The inflation scare is over

Price signals are telling us we can all heave a big sigh of relief.

Luke Kawa

Put another nail in the coffin of the inflation menace that bedeviled the US and global economy.

July’s CPI inflation report showed core inflation (which excludes volatile food and energy prices) was up 0.165% month-on-month, a little below what economists had anticipated, while the annual rate ticked down to 3.2%.

(The core version of the inflation metric the Federal Reserve prefers, personal consumption expenditures or PCE, is up 2.6% year-on-year as of June).

Monthly core CPI inflation has now come in lower than economists anticipated in its last four readings, the first time that’s happened since 2019. Over a six-month period, core price pressures haven’t been on the softer side this much since before the inflation surge began.

The time to be worried about inflation is when it’s going higher, it’s going higher faster than people expect, people expect it to be or stay above central bank targets for a long time, and the underlying dynamics that could make that happen are in place.

None of the above is applicable to the world we’re living in.

Inflation is decelerating. And not only are we seeing it moderate a little faster than anticipated in the US, but also globally: Citi’s global inflation surprise index (which measures how pricing data comes in versus expectations), has been in negative territory since April 2023 and is back to trending lower after a brief blip higher in the first quarter.

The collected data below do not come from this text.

(* ===== verification/LRDriver.v ===== *)
(** The LR driver (src/src/backends/lr.c from h_lrengine_new_ to
    h_lr_parse_finish): one engine with its stack of states and values.

    The stack is the linked list of the code: a saved state and the value above
    it for each symbol. Engines of one parse share the arena of the results. *)

From S2P Require Import Prelude Stream Charset CArray Token Parser HashTable Desugar Grammar StringMap.
From S2P Require Import CfGrammar LR Driver.

(** An element of the stack. *)
Inductive lr_elem :=
| LE_state (s : option nat)
| LE_value (v : option HParsedToken).

(** The engine without its table and without the engines merged into it. *)
Record HLREngine := mkEngine {
  en_state : option nat;
  en_stack : list lr_elem;
  en_input : HInputStream;
}.

(** What [h_lrengine_action] returns: NULL, an action, or NEED_INPUT. *)
Inductive lr_lookup := LL_none | LL_action (a : HLRAction) | LL_need_input.

Section Driver.
Context (addr : nat -> Z) (h : list HCFChoice) (table : HLRTable).
(** The value of a [user_data] that was never written. *)
Context (uninit : Z).

Definition h_lrengine_new (stream : HInputStream) : HLREngine := mkEngine (Some 0%nat) [] stream.

Definition action_at (a : nat) : outcome HLRAction := deref NullDeref (lt_actions table !! a).

(** [assert(state < table->nrows)]; the end state is the largest [size_t]. *)
Definition row_of (state : option nat) : outcome nat :=
  s ← deref AssertFail state;
  _ ← assert_ok (s <? lt_nrows table)%nat;
  Ok s.

Definition terminal_lookup (engine : HLREngine) (stream : HInputStream) : outcome lr_lookup :=
  state ← row_of (en_state engine);
  forall_ ← deref OutOfBounds (lt_forall table !! state);
  match forall_ with
  | Some a =>
      empty ← h_lrtable_row_empty table state;
      _ ← assert_ok empty;
      act ← action_at a; Ok (LL_action act)
  | None =>
      m ← deref OutOfBounds (lt_tmap table !! state);
      la ← h_stringmap_get_lookahead [] m stream;
      match la with
      | LA_none => Ok LL_none
      | LA_value (V_action a) => act ← action_at a; Ok (LL_action act)
      | LA_value _ => Fault NullDeref
      | NEED_INPUT => Ok LL_need_input
      end
  end.

Definition nonterminal_lookup (engine : HLREngine) (symbol : nat) : outcome (option HLRAction) :=
  state ← row_of (en_state engine);
  forall_ ← deref OutOfBounds (lt_forall table !! state);
  _ ← assert_ok (bool_decide (forall_ = None));
  nts ← deref OutOfBounds (lt_ntmap table !! state);
  a ← h_hashtable_get (h_hash_symbol addr h) (eq_nonnull (h_eq_symbol h)) nts symbol;
  match a with
  | Some a => act ← action_at a; Ok (Some act)
  | None => Ok None
  end.

Definition h_lrengine_action (engine : HLREngine) : outcome lr_lookup :=
  terminal_lookup engine (en_input engine).

(** The token is NULL at the end of the input. *)
Definition consume_input (engine : HLREngine) : outcome (option HParsedToken * HLREngine) :=
  '(c, input) ← h_read_bits (en_input engine) 8 false;
  let engine := mkEngine (en_state engine) (en_stack engine) input in
  Ok (if is_overrun input then None
      else Some (mkTok (TT_UINT (uint8 c)) (is_pos input + is_index input - 1) 0 (is_bit_offset input)),
      engine).

(** [h_slist_drop] of a value and of a state: NULL, which is state 0, from the
    empty stack; an element of the other kind is [OutOfBounds]. *)
Definition drop_value (stack : list lr_elem) : outcome (option HParsedToken * list lr_elem) :=
  match stack with
  | [] => Ok (None, [])
  | LE_value v :: stack => Ok (v, stack)
  | LE_state _ :: _ => Fault OutOfBounds
  end.
Definition drop_state (stack : list lr_elem) : outcome (option nat * list lr_elem) :=
  match stack with
  | [] => Ok (Some 0%nat, [])
  | LE_state s :: stack => Ok (s, stack)
  | LE_value _ :: _ => Fault OutOfBounds
  end.

(** The loop that pulls [len] values off the stack: the state it rewinds to, the
    values, the left-most first, and the rest of the stack. *)
Fixpoint pull_values (len : nat) (state : option nat) (values : list (option HParsedToken))
    (stack : list lr_elem) : outcome (option nat * list (option HParsedToken) * list lr_elem) :=
  match len with
  | O => Ok (state, values, stack)
  | S len =>
      '(v, stack) ← drop_value stack;
      '(state, stack) ← drop_state stack;
      pull_values len state (v :: values) stack
  end.

(** The value of a reduction: the sequence of the values, at the place of the
    left-most one, or of the input if that is NULL. *)
Definition reduction_value (engine : HLREngine) (values : list (option HParsedToken)) : HParsedToken :=
  let new := h_carray_new_sized (length values) in
  let seq := mkCArray (ca_capacity new) (length values)
               (values ++ drop (length values) (ca_elements new)) in
  match head values with
  | Some (Some v) => mkTok (TT_SEQUENCE seq) (tok_index v) 0 (tok_bit_offset v)
  | _ => mkTok (TT_SEQUENCE seq) (is_pos (en_input engine) + is_index (en_input engine)) 0
           (is_bit_offset (en_input engine))
  end.

(** Reshape, validation and action of [symbol] on [value]; [None] if the
    validation fails. *)
Definition lr_process (symbol : HCFChoice) (value : HParsedToken)
    : outcome (option (option HParsedToken)) :=
  let user_data := default uninit (cf_user_data symbol) in
  value ← (match cf_reshape symbol with
           | Some r =>
               v ← reshape_action r (mkResult (Some value) 0) user_data;
               Ok (match v with
                   | Some v => Some (mkTok (tok_data v) (tok_index value) (tok_bit_length v)
                                       (tok_bit_offset value))
                   | None => None
                   end)
           | None => Ok (Some value)
           end);
  valid ← (match cf_pred symbol with
           | Some pred => pred (mkResult value 0) user_data
           | None => Ok true
           end);
  if valid : bool then
    value ← (match cf_action symbol with
             | Some action => action (mkResult value 0) user_data
             | None => Ok value
             end);
    Ok (Some value)
  else Ok None.

(** [h_slist_push] of the state and the value, and the new state. *)
Definition push_symbol (value : option HParsedToken) (nextstate : option nat) (engine : HLREngine)
    : HLREngine :=
  mkEngine nextstate (LE_value value :: LE_state (en_state engine) :: en_stack engine)
    (en_input engine).

(** The reduction by a production of [lhs] with [len] symbols. *)
Definition lr_reduce (engine : HLREngine) (lhs len : nat) : outcome (HLREngine * bool) :=
  '(state, values, stack) ← pull_values len (en_state engine) [] (en_stack engine);
  let engine := mkEngine state stack (en_input engine) in
  symbol ← choice_at h lhs;
  r ← lr_process symbol (reduction_value engine values);
  match r with
  | None => Ok (engine, false)
  | Some value =>
      shift ← nonterminal_lookup engine lhs;
      match shift with
      | None => Ok (engine, false)
      | Some (HLR_SHIFT nextstate) =>
          let engine := push_symbol value nextstate engine in
          match nextstate with
          | None => _ ← assert_ok (bool_decide (Some lhs = lt_start table)); Ok (engine, false)
          | Some _ => Ok (engine, true)
          end
      | Some _ => Fault AssertFail
      end
  end.

(** The flag is false when the engine is finished. *)
Definition h_lrengine_step (engine : HLREngine) (action : option HLRAction)
    : outcome (HLREngine * bool) :=
  match action with
  | None => Ok (engine, false)
  | Some (HLR_REDUCE lhs len _) => lr_reduce engine lhs len
  | Some (HLR_SHIFT nextstate) =>
      '(value, engine) ← consume_input engine;
      Ok (push_symbol value nextstate engine, true)
  | Some (HLR_CONFLICT _) => Fault AssertFail
  end.

Definition h_lrengine_result (engine : HLREngine) : outcome (option HParseResult) :=
  match en_state engine with
  | Some _ => Ok None
  | None =>
      top ← deref AssertFail (head (en_stack engine));
      match top with
      | LE_value tok =>
          Ok (Some (mkResult tok ((is_pos (en_input engine) + is_index (en_input engine)) * 8)))
      | LE_state _ => Fault OutOfBounds
      end
  end.

(** NEED_INPUT is a pointer that [h_lrengine_step] reads: h_lr_parse has the
    whole input. *)
Definition lookup_action (l : lr_lookup) : outcome (option HLRAction) :=
  match l with
  | LL_none => Ok None
  | LL_action a => Ok (Some a)
  | LL_need_input => Fault NullDeref
  end.

(** One round with the action looked up. *)
Definition lr_round (engine : HLREngine) (l : lr_lookup) : outcome (HLREngine * bool) :=
  action ← lookup_action l; h_lrengine_step engine action.

Fixpoint lr_loop (fuel : nat) (engine : HLREngine) : outcome HLREngine :=
  match fuel with
  | O => OutOfFuel
  | S fuel =>
      l ← h_lrengine_action engine;
      '(engine, run) ← lr_round engine l;
      if run : bool then lr_loop fuel engine else Ok engine
  end.

Definition h_lr_parse (fuel : nat) (stream : HInputStream) : outcome (option HParseResult) :=
  engine ← lr_loop fuel (h_lrengine_new stream);
  h_lrengine_result engine.

(** The input of the engine is not written before the first chunk. *)
Definition h_lr_parse_start : outcome HLREngine :=
  Ok (h_lrengine_new (input_stream 0 0 [] false)).

(** The new engine, and whether it still runs. *)
Fixpoint lr_chunk_loop (fuel : nat) (engine : HLREngine) : outcome (HLREngine * bool) :=
  match fuel with
  | O => OutOfFuel
  | S fuel =>
      l ← h_lrengine_action engine;
      match l with
      | LL_need_input =>
          _ ← assert_ok (is_length (en_input engine) - is_index (en_input engine) =? 0);
          Ok (engine, true)
      | _ =>
          '(engine, run) ← lr_round engine l;
          if is_overrun (en_input engine) && negb (is_last_chunk (en_input engine))
          then Ok (engine, run)
          else if run : bool then lr_chunk_loop fuel engine else Ok (engine, false)
      end
  end.

Definition h_lr_parse_chunk (fuel : nat) (engine : HLREngine) (stream : HInputStream)
    : outcome (bool * HLREngine * HInputStream) :=
  '(engine, run) ← lr_chunk_loop fuel (mkEngine (en_state engine) (en_stack engine) stream);
  Ok (negb run, engine, en_input engine).

Definition h_lr_parse_finish (engine : HLREngine) : outcome (option HParseResult) :=
  h_lrengine_result engine.

End Driver.

#[export] Instance lr_backend (addr : nat -> Z) (h : list HCFChoice) (table : HLRTable) (uninit : Z)
    : HParserBackendVTable HLREngine := {
  vt_parse := h_lr_parse addr h table uninit;
  vt_parse_start := Some h_lr_parse_start;
  vt_parse_chunk := Some (h_lr_parse_chunk addr h table uninit);
  vt_parse_finish := Some h_lr_parse_finish;
}.
(** X18. The list of members to exclude always starts with the recycler
    folder's name and has at most one more member; that member is a
    non-empty name without a path separator, is not [..], and is the
    leading piece of the path from the folder to the running process,
    which is then not absolute. *)
Theorem getMembersToExclude_members :
  exists others,
    fst (_getMembersToExclude env folderToRecycle showWarning)
    = rushRecyclerFolderName env :: others
    /\ (others = []
        \/ exists firstPart,
             others = [firstPart]
             /\ path_isAbsolute env relative = false
             /\ firstPart <> EmptyString
             /\ firstPart <> ".."
             /\ LeadingPiece firstPart relative).
Proof.
  rewrite getMembersToExclude_cases. cbn zeta.
  pose proof (firstPiece_split_LeadingPiece relative) as Hleading.
  destruct (path_isAbsolute env relative); cbn [negb andb];
    [by exists []; split; [|left]|].
  destruct (firstPiece (split relative)) as [|c piece] eqn:Hpiece;
    [by exists []; split; [|left]|].
  cbn [String.length Nat.ltb Nat.leb andb].
  destruct (String.eqb (String c piece) "..") eqn:Hdots; cbn [negb];
    [by exists []; split; [|left]|].
  apply String.eqb_neq in Hdots.
  exists [String c piece]. split; [done|]. right.
  by exists (String c piece).
Qed.

(** X19. When the running process lies in the folder, under a member
    whose name is not [..], that member is excluded together with the
    recycler folder, and the warning that names it is printed exactly
    when a warning is asked for. *)
Theorem getMembersToExclude_inside (firstPart : string) :
  path_isAbsolute env relative = false ->
  LeadingPiece firstPart relative ->
  firstPart <> EmptyString ->
  firstPart <> ".." ->
  _getMembersToExclude env folderToRecycle showWarning
  = ([rushRecyclerFolderName env; firstPart],
     if showWarning then [warning firstPart] else []).
Proof.
  intros Habsolute Hleading Hnonempty Hdots.
  rewrite getMembersToExclude_cases. cbn zeta.
  rewrite (LeadingPiece_firstPiece_split _ _ Hleading), Habsolute.
  apply String.eqb_neq in Hdots. rewrite Hdots.
  by destruct firstPart.
Qed.

(** X20. When the path from the folder to the running process is
    absolute, is empty, starts with a separator, or starts with the
    piece [..], only the recycler folder is excluded and nothing is
    printed. *)
Theorem getMembersToExclude_outside :
  path_isAbsolute env relative = true
  \/ LeadingPiece EmptyString relative
  \/ LeadingPiece ".." relative ->
  _getMembersToExclude env folderToRecycle showWarning
  = ([rushRecyclerFolderName env], []).
Proof.
  intros Houtside. rewrite getMembersToExclude_cases. cbn zeta.
  destruct Houtside as [->|[Hleading|Hleading]]; [done| |];
    rewrite (LeadingPiece_firstPiece_split _ _ Hleading);
    by destruct (path_isAbsolute env relative).
Qed.

(** X21. The method acts on the console only, with one line at most,
    and not at all when no warning is asked for or when nothing but the
    recycler folder is excluded. *)
Theorem getMembersToExclude_actions :
  (actionsOf (_getMembersToExclude env folderToRecycle showWarning) = []
   \/ exists text,
        actionsOf (_getMembersToExclude env folderToRecycle showWarning)
        = [ConsoleLog text])
  /\ (showWarning = false ->
      actionsOf (_getMembersToExclude env folderToRecycle showWarning) = [])
  /\ (fst (_getMembersToExclude env folderToRecycle showWarning)
      = [rushRecyclerFolderName env] ->
      actionsOf (_getMembersToExclude env folderToRecycle showWarning) = []).
Proof.
  rewrite getMembersToExclude_cases. cbn zeta.
  destruct (_ && _); cbn.
  - destruct showWarning; repeat split; try done; by eauto.
  - repeat split; try done; by left.
Qed.

End GetMembersToExclude.

(** ** [purgeNormal] and [purgeUnsafe] *)

Lemma actionsOf_andThen {A B : Type} (first : Acting A) (next : A -> Acting B) :
  actionsOf (andThen first next)
  = (actionsOf first ++ actionsOf (next (fst first)))%list.
Proof. destruct first as [value actions]; cbn. by destruct (next value). Qed.

Lemma moves_ConsoleLog (text : string) (actions : list Action) :
  moves (ConsoleLog text :: actions) = moves actions.
Proof. done. Qed.

Lemma moves_app (actions actions' : list Action) :
  moves (actions ++ actions')%list = (moves actions ++ moves actions')%list.
Proof. apply filter_app. Qed.

Lemma moves_MoveAllItemsInFolder (recycler : AsyncRecycler)
  (resolvedFolderPath : string) (membersToExclude : list string)
  (actions : list Action) :
  moves (MoveAllItemsInFolder recycler resolvedFolderPath membersToExclude
         :: actions)
  = MoveAllItemsInFolder recycler resolvedFolderPath membersToExclude
    :: moves actions.
Proof. done. Qed.

Lemma moves_getMembersToExclude (env : Environment) (folderToRecycle : string)
  (showWarning : bool) :
  moves (actionsOf (_getMembersToExclude env folderToRecycle showWarning)) = [].
Proof.
  rewrite getMembersToExclude_cases. cbn zeta.
  destruct (_ && _); [|done]. by destruct showWarning.
Qed.

Lemma getMembersToExclude_no_DeleteAll (env : Environment)
  (folderToRecycle : string) (showWarning : bool) (recycler : AsyncRecycler) :
  DeleteAll recycler
  ∉ actionsOf (_getMembersToExclude env folderToRecycle showWarning).
Proof.
  rewrite getMembersToExclude_cases. cbn zeta.
  destruct (_ && _); [destruct showWarning|]; cbn;
    rewrite ?not_elem_of_cons; repeat split; try done; apply not_elem_of_nil.
Qed.

Lemma getMembersToExclude_head (env : Environment) (folderToRecycle : string)
  (showWarning : bool) :
  exists others,
    fst (_getMembersToExclude env folderToRecycle showWarning)
    = rushRecyclerFolderName env :: others.
Proof.
  rewrite getMembersToExclude_cases. cbn zeta.
  destruct (_ && _); by eauto.
Qed.

(** X22. [purgeUnsafe] first does all that [purgeNormal] does.  It asks
    for three moves and no deletion: the common temp folder into the
    common recycler, then the node-specific folder and the global folder
    into the user's recycler; every move excludes the recycler folder's
    name first. *)
Theorem purgeUnsafe_moves (env : Environment) (this : PurgeManager) :
  (exists later,
     actionsOf (purgeUnsafe env this)
     = (actionsOf (purgeNormal env this) ++ later)%list)
  /\ (exists others1 others2 others3,
        moves (actionsOf (purgeUnsafe env this))
        = [MoveAllItemsInFolder (_commonTempFolderRecycler this)
             (commonTempFolder (_rushConfiguration this))
             (rushRecyclerFolderName env :: others1);
           MoveAllItemsInFolder (_rushUserFolderRecycler this)
             (nodeSpecificPath (_rushGlobalFolder this))
             (rushRecyclerFolderName env :: others2);
           MoveAllItemsInFolder (_rushUserFolderRecycler this)
             (path (_rushGlobalFolder this))
             (rushRecyclerFolderName env :: others3)])
  /\ forall recycler, DeleteAll recycler ∉ actionsOf (purgeUnsafe env this).
Proof.
  destruct (getMembersToExclude_head env
              (commonTempFolder (_rushConfiguration this)) true)
    as (others1 & Hmembers1).
  destruct (getMembersToExclude_head env
              (nodeSpecificPath (_rushGlobalFolder this)) true)
    as (others2 & Hmembers2).
  destruct (getMembersToExclude_head env
              (path (_rushGlobalFolder this)) false)
    as (others3 & Hmembers3).
  split; [|split].
  - unfold purgeUnsafe. rewrite actionsOf_andThen. by eexists.
  - exists others1, others2, others3.
    unfold purgeUnsafe, purgeNormal.
    rewrite !actionsOf_andThen. cbn [actionsOf perform snd fst].
    rewrite Hmembers1, Hmembers2, Hmembers3.
    repeat (rewrite moves_app || rewrite moves_ConsoleLog
            || rewrite moves_MoveAllItemsInFolder
            || rewrite moves_getMembersToExclude).
    reflexivity.
  - intros recycler. unfold purgeUnsafe, purgeNormal.
    rewrite !actionsOf_andThen. cbn [actionsOf perform snd fst].
    rewrite !not_elem_of_app, !not_elem_of_cons.
    repeat split; try done;
      try apply getMembersToExclude_no_DeleteAll; apply not_elem_of_nil.
Qed.

(** ** The example environment *)

Example purgeUnsafe_example :
  actionsOf (purgeUnsafe Example.env Example.purgeManager)
  = [ConsoleLog "Purging /repo/common/temp";
     MoveAllItemsInFolder {| recyclerFolder := "/repo/common/temp/rush-recycler" |}
       "/repo/common/temp" ["rush-recycler"];
     ConsoleLog "Purging /home/user/.rush";
     ConsoleLog "The active process's folder will not be deleted: /home/user/.rush/node-v4.5.6/rush-1.2.3";
     MoveAllItemsInFolder {| recyclerFolder := "/home/user/.rush/rush-recycler" |}
       "/home/user/.rush/node-v4.5.6" ["rush-recycler"; "rush-1.2.3"];
     MoveAllItemsInFolder {| recyclerFolder := "/home/user/.rush/rush-recycler" |}
       "/home/user/.rush" ["rush-recycler"; "node-v4.5.6"]].
Proof. vm_compute. reflexivity. Qed.

Lemma getMembersToExclude_inside_witness :
  _getMembersToExclude Example.env "/home/user/.rush/node-v4.5.6" true
  = (["rush-recycler"; "rush-1.2.3"],
     [ConsoleLog "The active process's folder will not be deleted: /home/user/.rush/node-v4.5.6/rush-1.2.3"])
  /\ _getMembersToExclude Example.env "/home/user/.rush" false
     = (["rush-recycler"; "node-v4.5.6"], []).
Proof.
  split.
  - refine (getMembersToExclude_inside Example.env
              "/home/user/.rush/node-v4.5.6" true "rush-1.2.3" _ _ _ _).
    + vm_compute. reflexivity.
    + split.
      * vm_compute. repeat constructor.
      * right. exists "/"%char, "lib". vm_compute. split; reflexivity.
    + discriminate.
    + discriminate.
  - refine (getMembersToExclude_inside Example.env
              "/home/user/.rush" false "node-v4.5.6" _ _ _ _).
    + vm_compute. reflexivity.
    + split.
      * vm_compute. repeat constructor.
      * right. exists "/"%char, "rush-1.2.3/lib". vm_compute. split; reflexivity.
    + discriminate.
    + discriminate.
Defined.

Lemma getMembersToExclude_outside_witness :
  _getMembersToExclude Example.env "/repo/common/temp" true
  = (["rush-recycler"], [])
  /\ _getMembersToExclude Example.env
       "/home/user/.rush/node-v4.5.6/rush-1.2.3/lib" true
     = (["rush-recycler"], []).
Proof.
  split.
  - refine (getMembersToExclude_outside Example.env "/repo/common/temp" true _).
    right. right. split.
    + vm_compute. repeat constructor.
    + left. vm_compute. reflexivity.
  - refine (getMembersToExclude_outside Example.env
              "/home/user/.rush/node-v4.5.6/rush-1.2.3/lib" true _).
    right. left. split.
    + vm_compute. constructor.
    + left. vm_compute. reflexivity.
Defined.

End PurgeProperties.
(** * zenoh.closures: closures, handlers, ListCollector and Queue

    A shallow embedding of [zenoh/closures.py].  Python objects that are
    mutated in place are modelled by explicit state passing; a call that may
    raise returns an [outcome]; the other threads of the program are seen by a
    consumer at the points where it is suspended in [Condition.wait]. *)

From Stdlib Require Import Ascii String ZArith Bool Lia List.
Import ListNotations.

Set Implicit Arguments.
#[local] Set Warnings "-register-all".

(** ** Exceptions and outcomes *)

(** The exception classes the module raises or lets through. *)
Inductive exn : Type :=
| TypeError
| ValueError
| IndexError
| RuntimeError
| QueueClosed
| TimeoutError.

(** What a call does: it returns a value, raises, or has not come back (the
    thread stays suspended in [Condition.wait], or a loop is still running
    when its fuel is used up). *)
Inductive outcome (A : Type) : Type :=
| Return (a : A)
| Raise (e : exn)
| Blocked.

Arguments Raise {A} e.
Arguments Blocked {A}.

(** A computation over a mutable state [St]: the state is kept also when the
    computation raises, since Python does not roll a mutation back. *)
Definition M (St A : Type) : Type := St -> outcome A * St.

Definition ret {St A} (a : A) : M St A := fun s => (Return a, s).

Definition bind {St A B} (c : M St A) (k : A -> M St B) : M St B :=
  fun s =>
    match c s with
    | (Return a, s') => k a s'
    | (Raise e, s') => (Raise e, s')
    | (Blocked, s') => (Blocked, s')
    end.

Definition raise {St A} (e : exn) : M St A := fun s => (Raise e, s).

Definition gets {St A} (f : St -> A) : M St A := fun s => (Return (f s), s).

Definition modify {St} (f : St -> St) : M St unit := fun s => (Return tt, f s).

(** [try: c  except e: pass]: [Some a] when [c] returned [a], [None] when it
    raised [e] and the handler swallowed it. *)
Definition try_except {St A} (c : M St A) (e : exn -> bool) : M St (option A) :=
  fun s =>
    match c s with
    | (Return a, s') => (Return (Some a), s')
    | (Raise x, s') => if e x then (Return None, s') else (Raise x, s')
    | (Blocked, s') => (Blocked, s')
    end.

Declare Scope py_scope.
Delimit Scope py_scope with py.
Notation "x <- c ;; k" := (bind c (fun x => k))
  (at level 61, c at next level, right associativity) : py_scope.
Notation "c ;;; k" := (bind c (fun _ => k))
  (at level 61, right associativity) : py_scope.
Local Open Scope py_scope.

Definition is_IndexError (e : exn) : bool :=
  match e with IndexError => true | _ => false end.

(** ** Python values *)

(** The values that travel through a closure; Python is untyped, so the
    [In], [Out] type variables of the source are all this one universe. *)
Inductive pyval : Type :=
| PyNone
| PyInt (z : Z)
| PyStr (s : string)
| PyList (items : list pyval).

(** ** Closure and Handler *)

Section Normalisation.

(** The state the user's callbacks act on. *)
Variable W : Type.

(** A Python callable, applied to its positional arguments. *)
Definition callback : Type := list pyval -> M W pyval.

(** The objects the constructors inspect with [isinstance] and [callable]. *)
Inductive obj : Type :=
| OHandler (closure receiver : obj)   (* an IHandler, by its two properties *)
| OClosure (call drop : obj)          (* an IClosure, by its two properties *)
| OTuple (items : list obj)
| OCallable (f : callback)
| OValue (v : pyval).                 (* anything else: an int, None, ... *)

(** Calling an object: only a callable can be called. *)
Definition invoke (o : obj) : callback :=
  match o with
  | OCallable f => f
  | _ => fun _ => raise TypeError
  end.

(** [lambda: None] *)
Definition lambda_None : callback :=
  fun args =>
    match args with
    | [] => ret PyNone
    | _ => raise TypeError
    end.

(** [a, b = t]: a tuple of any other length raises [ValueError]. *)
Definition unpack2 (items : list obj) : outcome (obj * obj) :=
  match items with
  | [a; b] => Return (a, b)
  | _ => Raise ValueError
  end.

Over the medium term, consumers don’t think inflation will be out of control. In a survey conducted by the New York Fed, Americans’ expectations for inflation in three years’ time sank to its lowest level in survey history (back to 2013).

And with the unemployment rate creeping higher and wage growth decelerating, there isn’t a strong case to be made that we’re on the cusp of a wage-price spiral in which workers have enough bargaining power to demand ever-higher wages to compensate for rising costs (which could then drive selling prices higher as firms adjust to higher labor costs).

Even food prices, which are a part of headline inflation and certainly a highly visible and indispensable line item in household budgets, may be poised to moderate because of robust harvests.

“If the favorable weather persists for a couple more months, the low farm prices we enjoyed from 2015 to 2020 are on the cusp of a return,” writes Javier Blas of Bloomberg Opinion.

When we’re talking about how far inflation is away from a central bank’s target in decimals, rather than percentage points, it’s a clear sign that price pressures are sufficiently well behaved. There’s a reason why a lot of central banks have target ranges for inflation (i.e., between 1 to 3%) – it’s really not reasonable to suggest setting short term interest rates can really fine-tune price growth across the economy to that extreme.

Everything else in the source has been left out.